6. ‘Gücenir, üzülür’ düşüncesiyle öpmekten kaçının
Virüsler çoğunlukla öksürük, hapşırık ve konuşma esnasında etrafa yayılan damlacıkların solunmasıyla bulaştığından soğuk algınlığı geçirmekte olan kişilerle yakın temasta bulunmamak gerekiyor. Karşımızdaki kişinin üzüleceği ya da darılabileceği gibi düşüncelerle öpüşmekten de kaçınmak çok önemli. Aksi taktirde virüsler solunum sistemi yoluyla yakın temasta kolayca bulaş imkanına sahip oluyor. Sosyal mesafeyi korumak ve virüsler kalabalıkta çok daha fazla yayılma imkanı bulduğundan kapalı ortamlardan uzak durmak, ortamı sık havalandırmak gerekiyor.

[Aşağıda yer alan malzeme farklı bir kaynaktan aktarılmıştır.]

(** The lines of the text of a map give the map back. *)
Lemma read_lines_cells g : ∀ rows,
  Forall (Forall (λ c, c ≠ Str.space)) g →
  read_lines (map (λ row, spaced (map (λ c, (c, [])) row)) g) rows
  = Some (Returns (rows ++ g)).
Proof.
  induction g as [|row g IH]; intros rows Hg.
  - cbn. by rewrite app_nil_r.
  - apply Forall_cons in Hg as [Hrow Hg]. cbn [map List.map read_lines].
    rewrite <- (app_nil_r (spaced _)).
    rewrite read_line_tokens.
    + cbn [mbind option_bind]. rewrite IH by done.
      rewrite <- app_assoc. do 3 f_equal. cbn [app]. f_equal.
      rewrite <- list_fmap_compose. apply list_fmap_id.
    + apply Forall_fmap. eapply Forall_impl; [exact Hrow|].
      intros c Hc. cbn. apply not_elem_of_cons.
      split; [congruence|apply not_elem_of_nil].
    + apply not_elem_of_nil.
Qed.

End ReadMapFacts.

(** ** Grids with more rows than columns *)

Section TallGrids.

Context {F : Type} `{Arith F}.
Implicit Types (g : grid F) (h w : Z).

Lemma tall_positive h w g : shape h w g → w < h → g ≠ [] → 0 ≤ w ∧ 0 < h.
Proof.
  intros Hg Hwh Hne. destruct g as [|row g]; [done|].
  destruct Hg as [<- Hrows]. apply Forall_cons in Hrows as [<- _].
  pose proof (size_nonneg row). unfold Vec.size. simpl. lia.
Qed.

Lemma blur_tall h w g b :
  shape h w g → w < h → blur g b = None.
Proof.
  intros Hg Hwh. destruct (decide (g = [])) as [->|Hne]; [done|].
  destruct (tall_positive h w g Hg Hwh Hne) as [Hw Hh].
  unfold blur.
  destruct (convolve_shape h w g b Hg Hh) as (r & -> & Hr).
  cbn [mbind option_bind]. apply (normalize_tall h w); [done|lia].
Qed.

Lemma move_tall h w dy dx g b :
  shape h w g → w < h → move dy dx g b = None.
Proof.
  intros Hg Hwh. destruct (decide (g = [])) as [->|Hne]; [done|].
  destruct (tall_positive h w g Hg Hwh Hne) as [Hw Hh].
  unfold move.
  destruct (shift dy dx g) as [r|] eqn:Hr; [|done]. cbn [mbind option_bind].
  apply (blur_tall h w); [|done].
  by apply (shift_shape h w dy dx g).
Qed.

End TallGrids.

(** ** Translations of square grids *)

Section Translations.

Context {F : Type} `{Arith F}.
Implicit Types (g r : grid F) (n dy dx : Z).
(** An event of one hour from 02:00 UTC on 31 January 2024, which is 21:00
    on the 30th on a host five hours behind UTC. *)
Definition eventJanuary31Early : Event.t :=
  Event.mk "january31early" (Some 1706666400000) (Some 1706670000000).

Definition fiveHoursBehind : Z := -18000000.

Definition closureMarch5 : ClosedDay.t :=
  ClosedDay.mk 1709596800000 (Some "maintenance") "maintenance".

Definition allAvailable (time datetime : list string) : list Slot.t :=
  map (fun p => Slot.mk (fst p) true (snd p)) (combine time datetime).

Definition withDuration (duration : string) (body : Body.t) : Body.t :=
  Body.mk (Body.date body) (Body.timeSlot body) (Some duration)
    (Body.customerName body) (Body.customerEmail body)
    (Body.customerPhone body) (Body.shootingType body) (Body.message body).

Definition withoutPhone (body : Body.t) : Body.t :=
  Body.mk (Body.date body) (Body.timeSlot body) (Body.duration body)
    (Body.customerName body) (Body.customerEmail body)
    None (Body.shootingType body) (Body.message body).


Definition withName (name : string) (body : Body.t) : Body.t :=
  Body.mk (Body.date body) (Body.timeSlot body) (Body.duration body)
    (Some name) (Body.customerEmail body)
    (Body.customerPhone body) (Body.shootingType body) (Body.message body).

Definition closureBody : ClosedDayBody.t :=
  ClosedDayBody.mk (Some "2024-03-05") (Some "maintenance") None.

Definition allGood : Oracle := mkOracle (Some "ev1") true true.

Definition failingCalendar (timeMin timeMax : Z)
  : outcome (option (list Event.t)) := Throws.

Definition allDayEvent : Event.t := Event.mk "allday" None None.


Definition secondOracle : Oracle := mkOracle (Some "ev2") true true.

(** ** Vocabulary of the statements *)

(** Characters of a string satisfy [P]. *)
Fixpoint allChars (P : ascii -> bool) (s : string) : bool :=
  match s with
  | EmptyString => true
  | String a r => P a && allChars P r
  end.

Definition isDigit (c : ascii) : bool :=
  let n := nat_of_ascii c in (Nat.leb 48 n && Nat.leb n 57)%bool.

(** The text [YYYY-MM-DD] of a calendar date with a four-digit year. *)
Definition isoOfCivil (y m d : Z) : string :=
  Str.digits 4 y ++ "-" ++ Str.digits 2 m ++ "-" ++ Str.digits 2 d.

Definition notT (c : ascii) : bool := negb (Ascii.eqb c "T").

(** A time value a [Date] can hold. *)
Definition validTime (t : Z) : Prop := Z.abs t <= Time.maxTime.

(** The instant at which the local day containing [t] starts, on a host
    [tz] milliseconds ahead of UTC. *)
Definition startOfLocalDay (tz t : Z) : Z :=
  Time.Day (t + tz) * Time.msPerDay - tz.

(** The instant at which local clocks show [h]:00 on the calendar date
    [y]-[m]-[d]. *)
Definition localInstant (tz y m d h : Z) : Z :=
  Time.days_from_civil y m d * Time.msPerDay + h * Time.msPerHour - tz.

(** The items of a listing; none when [data.items] is [undefined]. *)
Definition itemsOf (items : option (list Event.t)) : list Event.t :=
  match items with
  | Some l => l
  | None => []
  end.

(** The instants of an event are time values a [Date] can hold, as the
    instants of RFC 3339 texts are. *)
Definition validEvent (event : Event.t) : Prop :=
  (forall s, Event.start_dateTime event = Some s -> validTime s)
  /\ (forall e, Event.end_dateTime event = Some e -> validTime e).

(** The instant [t] lies in the half-open interval of one of the items. *)
Definition busyAt (items : option (list Event.t)) (t : Z) : Prop :=
  exists event s e,
    In event (itemsOf items)
    /\ Event.start_dateTime event = Some s
    /\ Event.end_dateTime event = Some e
    /\ s <= t < e.

(** The month view, as a function of the two listings: does an event
    start, in UTC, on the day written [dateStr]; is a declared closure on
    that day; is the instant on a fixed holiday; the entry of the local day
    starting at [t]; and [n] consecutive days from [t]. *)
Definition startsAt (dateStr : string) (event : Event.t) : bool :=
  match Event.start_dateTime event with
  | Some s => String.eqb (isoDate s) dateStr
  | None => false
  end.

Definition declaredAt (dateStr : string) (day : ClosedDay.t) : bool :=
  String.eqb (isoDate (ClosedDay.date day)) dateStr.

Definition holidayAt (t : Z) : bool :=
  Str.includes holidays (Str.slice 5 10 (isoString t)).

Definition entryAt (tz : Z) (closedDays : list ClosedDay.t)
    (items : option (list Event.t)) (t : Z) : CalendarDay.t :=
  let dateStr := isoDate t in
  let n := Z.of_nat (List.length (filter (startsAt dateStr) (itemsOf items))) in
  CalendarDay.mk dateStr
    (if isWeekend tz (Some t) || holidayAt t
        || existsb (declaredAt dateStr) closedDays
     then closed
     else if 0 <? n then occupied else available)
    n.

Definition dailyFrom (t : Z) (n : nat) : list Z :=
  map (fun k => t + Z.of_nat k * Time.msPerDay) (seq 0 n).

(** The start of an event, if it is the instant [t]. *)
Definition startsExactlyAt (t : Z) (event : Event.t) : bool :=
  match Event.start_dateTime event with
  | Some s => s =? t
  | None => false
  end.

(** The day of the week of a calendar date; 0 is Sunday. *)
Definition weekdayOf (y m d : Z) : Z :=
  (Time.days_from_civil y m d + 4) mod 7.

(** A field of a body that JavaScript takes as false: absent or the empty
    string. *)
Definition blank (s : option string) : Prop := s = None \/ s = Some "".

(** The hours and the minutes [parseInt] reads from a slot text. *)
Definition slotHours (timeSlot : string) : option Z :=
  Str.parseIntOpt (nth_error (Str.split ":" timeSlot) 0).

Definition slotMinutes (timeSlot : string) : option Z :=
  Str.parseIntOpt (nth_error (Str.split ":" timeSlot) 1).

(** An event that carries both instants. *)
Definition timed (event : Event.t) : bool :=
  match Event.start_dateTime event, Event.end_dateTime event with
  | Some _, Some _ => true
  | _, _ => false
  end.

(** The six fields the booking handler requires. *)
Definition requiredFields (body : Body.t) : list (option string) :=
  [ Body.date body; Body.timeSlot body; Body.duration body;
    Body.customerName body; Body.customerEmail body;
    Body.customerPhone body ].

(** What the status of an entry tells about its count. *)
Definition consistent (entry : CalendarDay.t) : Prop :=
  0 <= CalendarDay.bookings entry
  /\ (CalendarDay.status entry = occupied -> 0 < CalendarDay.bookings entry)
  /\ (CalendarDay.status entry = available -> CalendarDay.bookings entry = 0).

(** The ten fixed holidays, as (month, day). *)
Definition holidayMonthDays : list (Z * Z) :=
  [ (1, 1); (1, 6); (4, 25); (5, 1); (6, 2);
    (8, 15); (11, 1); (12, 8); (12, 25); (12, 26) ].

(** * Facts *)

Set Default Proof Using "Type".

(** ** The calendar on day numbers *)

Module TimeFacts.
Import Time.

(** The two conversions are inverse of each other: on every day number,
    and on every date of the calendar. *)
Lemma days_from_civil_of_civil (z : Z) :
  let '(y, m, d) := civil_from_days z in days_from_civil y m d = z.
Proof.
  unfold civil_from_days, days_from_civil, marchYear, marchMonth,
    dayOfEra, dayOfMarchYear, yearOfEra.
  repeat match goal with
         | |- context [if ?b then _ else _] => destruct b eqn:?
         end;
    Z.to_euclidean_division_equations; lia.
Qed.

Lemma civil_month_range (z : Z) :
  let '(_, m, d) := civil_from_days z in 1 <= m <= 12 /\ 1 <= d <= 31.
Proof.
  unfold civil_from_days, yearOfEra.
  repeat match goal with
         | |- context [if ?b then _ else _] => destruct b eqn:?
         end;
    Z.to_euclidean_division_equations; lia.
Qed.

Lemma days_from_civil_day (y m d : Z) :
  days_from_civil y m d = days_from_civil y m 1 + d - 1.
Proof.
  unfold days_from_civil, dayOfEra, dayOfMarchYear. lia.
Qed.

Lemma yearOfEra_dayOfEra (yoe doy : Z) :
  0 <= yoe < 400 -> 0 <= doy <= 365 ->
  (doy = 365 -> (yoe + 1) mod 4 = 0 /\ ((yoe + 1) mod 100 <> 0 \/ yoe = 399)) ->
  yearOfEra (dayOfEra yoe doy) = yoe.
Proof.
  unfold yearOfEra, dayOfEra. intros.
  Z.to_euclidean_division_equations; lia.
Qed.

Lemma dayOfEra_range (yoe doy : Z) :
  0 <= yoe < 400 -> 0 <= doy <= 365 ->
  (doy = 365 -> (yoe + 1) mod 4 = 0 /\ ((yoe + 1) mod 100 <> 0 \/ yoe = 399)) ->
  0 <= dayOfEra yoe doy < 146097.
Proof.
  unfold dayOfEra. intros.
  Z.to_euclidean_division_equations; lia.
Qed.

7. Ellerinizi sık yıkayın ve yüzünüze sürmeyin
Bakterilerin vücuda en kolay girme yollarından birini de ellerimiz oluşturuyor. Ellerin gerekli her durumda yıkanarak ya da dezenfektan kullanarak temiz tutulması, gün içerisinde başta ağız ve gözler olmak üzere yüze kesinlikle sürülmemesi gerekiyor. Özellikle tuvalet kapıları, toplu taşıma araçlarında tutunma yerleri ile metro ve AVM’lerde yürüyen merdivenlerdeki tutunma yerlerine mümkünse kağıt peçete ile tutunmak ve hemen ardından kağıt peçeteyi çöpe atmakta fayda var. Çıplak elle tutuluyorsa da elleri en kısa zamanda temizlemek şart.